A humongous Hollywood merger has unforeseen consequences for all involved. 2,559 words. Illustration by Mark Fearing.


Margaret Sewell sighed as she sat across from her friend, Lou Delray, at the Fox studio commissary’s outdoor 8547D799-C475-4659-B563-17A9A283F8B3patio. She had little appetite and barely touched her salad. “My boss said, ‘I wish I could take you with me.’ And he didn’t even bother to try and sound sincere. Then he gave me a holiday gift card to Neiman-Marcus. As if that was supposed to make me feel better. ‘Hey, clown,’ I wanted to say, ‘how about a gift card to Ralphs, so’s I can buy some food after I start collecting unemployment in 2018.’”

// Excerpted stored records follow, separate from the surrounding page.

(** An enforcing guard at priority 10 that blocks only requests whose id is
    ["blocked"], behind the permissive blocker at priority 5. *)
Definition request_guard : HookFn :=
  mkHookFn "request_guard" "test_execution_modes"
    (Some (hook_decorator "session_pre_init" ENFORCE 10))
    (fun p => if String.eqb (request_id p) "blocked"
              then Some (block "Request blocked" "REQ_001" "" None) else None).

Definition after_register_guard : State :=
  fst (register [IFn permissive_blocker; IFn request_guard] None init_state).

Definition guard_registry : gmap string Plugin :=
  default ∅ (_plugin_manager after_register_guard).

Lemma permissive_blocks_do_not_raise_witness :
  snd (cf_invoke_hook guard_registry "session_pre_init"
         (stamp_payload SESSION_PRE_INIT empty_payload None "r"))
  = ["permissive_block"; "request_guard"] /\
  (exists out, invoke_hook SESSION_PRE_INIT empty_payload None "r" after_register_guard
               = (after_register_guard, inr out) /\
     (forall res, fst out = Some res -> continue_processing res = true)) /\
  (exists e, snd (invoke_hook SESSION_PRE_INIT empty_payload None "blocked"
                    after_register_guard) = inl e).
Proof.
  destruct (permissive_blocks_do_not_raise SESSION_PRE_INIT empty_payload None "r"
              after_register_guard guard_registry) as (_ & Hran & Hout).
  - vm_compute. reflexivity.
  - vm_compute. reflexivity.
  - vm_compute. reflexivity.
  - split; [|split; [exact Hout|]].
    + cbn [hook_value] in Hran. rewrite Hran. vm_compute. reflexivity.
    + vm_compute. eexists. reflexivity.
Defined.

(** ** Scopes: the tracking invariant and [deregister_session_plugins] *)

(** The registry the manager holds ([∅] when there is none). *)
Definition registry_of (st : State) : gmap string Plugin :=
  default ∅ (_plugin_manager st).

(** The invariant the module state keeps: without a manager nothing is
    tracked; with one, plugins are enabled, every tracked name is registered,
    and two scopes never track the same name. *)
Definition wf (st : State) : Prop :=
  match _plugin_manager st with
  | None => _session_tags st = ∅
  | Some reg =>
      _plugins_enabled st = true /\
      (forall s ns n, _session_tags st !! s = Some ns -> n ∈ ns -> is_Some (reg !! n)) /\
      (forall s t ns nt, s <> t -> _session_tags st !! s = Some ns ->
         _session_tags st !! t = Some nt -> ns ## nt)
  end.

Lemma set_manager_same (st : State) (reg : gmap string Plugin) :
  _plugin_manager st = Some reg -> set_manager st (Some reg) = st.
Proof. destruct st; cbn. by intros ->. Qed.

Lemma set_manager_twice (st : State) (m1 m2 : option (gmap string Plugin)) :
  set_manager (set_manager st m1) m2 = set_manager st m2.
Proof. by destruct st. Qed.

Lemma for_unregister (l : list string) (st : State) (reg : gmap string Plugin) :
  _plugin_manager st = Some reg ->
  exists reg', for_ l unregister_quiet st = (set_manager st (Some reg'), inr tt) /\
    forall n, reg' !! n = if decide (n ∈ l) then None else reg !! n.
Proof.
  revert st reg. induction l as [|x l IH]; intros st reg Hm.
  - exists reg. cbn. rewrite set_manager_same by done. split; [done|].
    intros n. rewrite decide_False; [done | apply not_elem_of_nil].
  - cbn. unfold bind, unregister_quiet at 1. rewrite Hm.
    unfold registry_unregister. destruct (reg !! x) as [px|] eqn:Hx.
    + destruct (IH (set_manager st (Some (delete x reg))) (delete x reg))
        as [reg' [Hrun Hlook]]; [done|].
      exists reg'. rewrite Hrun, set_manager_twice. split; [done|].
      intros n. rewrite Hlook. destruct (decide (n = x)) as [->|Hne].
      * rewrite lookup_delete_eq.
        destruct (decide (x ∈ l)), (decide (x ∈ x :: l)); try done; set_solver.
      * rewrite lookup_delete_ne by congruence.
        destruct (decide (n ∈ l)), (decide (n ∈ x :: l)); try done; set_solver.
    + destruct (IH st reg Hm) as [reg' [Hrun Hlook]].
      exists reg'. split; [done|]. intros n. rewrite Hlook.
      destruct (decide (n = x)) as [->|Hne].
      * destruct (decide (x ∈ l)), (decide (x ∈ x :: l)); try done; set_solver.
      * destruct (decide (n ∈ l)), (decide (n ∈ x :: l)); try done; set_solver.
Qed.
(** * nest-tutorial-Fundamentals: custom providers and the demonstration controller

    A shallow embedding of the TypeScript sources
      - [src/config/dev-config.service.ts], [src/config/prod-config.service.ts]
      - [src/app.controller.ts], [src/app.controller.spec.ts]
      - the application module with the four provider declarations
        ([AppModule], [unnamed/part_000])
      - the classes listed in [custom-provider.md]
        ([config/app.config.ts], [config/config.service.ts],
         [database/database.connection.ts], [database/options.provider.ts],
         [logger/logger.service.ts]).

    JavaScript objects used as maps are [gmap string value]; instances that
    are shared by reference live in a heap and are named by their address;
    method calls and [console.log] are recorded in a trace. *)

From stdpp Require Import base strings gmap list pretty.

Local Open Scope string_scope.
Local Open Scope Z_scope.

(** ** Run-time values *)

(** [Number.MAX_SAFE_INTEGER], 2^53 - 1. *)
Definition MAX_SAFE_INTEGER : Z := 9007199254740991.

(** [Number.isSafeInteger(n)] for an integer [n]: the integers a Number
    holds exactly. *)
Definition isSafeInteger (n : Z) : bool := Z.abs n <=? MAX_SAFE_INTEGER.

(** The values that flow through property reads and template literals in
    this program.  [VNumber n _] is the Number whose value is the safe
    integer [n], as the number literals of the sources are ([3000],
    [5432]).  [VFunction name] is the built-in function object called
    [name]; [VObjectPrototype] is [Object.prototype] itself. *)
Inductive value : Type :=
  | VUndefined
  | VString (s : string)
  | VNumber (n : Z) (safe : Is_true (isSafeInteger n))
  | VFunction (name : string)
  | VObjectPrototype.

Lou was only half-listening. He hadn’t filed for unemployment since losing his first job right after college. For the past twenty years he’d been a teamster driver on a succession of studio TV and film projects. The studio facilities would remain and his boss, Henry, claimed Lou had “nothing to worry about.” But when your boss tells you not to worry, that’s precisely the time to start making other plans.

With the departure of the television and movie production units, sooner or later, probably sooner, something was bound to give. And that usually meant the older and more expensive workers.

“They’re saying that, after the merger, ten thousand jobs are going to be lost in all. Screw Murdoch and screw Iger twice,” Margaret said as she threw her salad into the trash. A number of heads turned and nodded, some eyes rolled, and a couple of mouths uttered sarcastic laughs.

Buoyed by the reaction, Margaret added, “I might as well tattoo ‘Roadkill’ on my forehead. Am I right?”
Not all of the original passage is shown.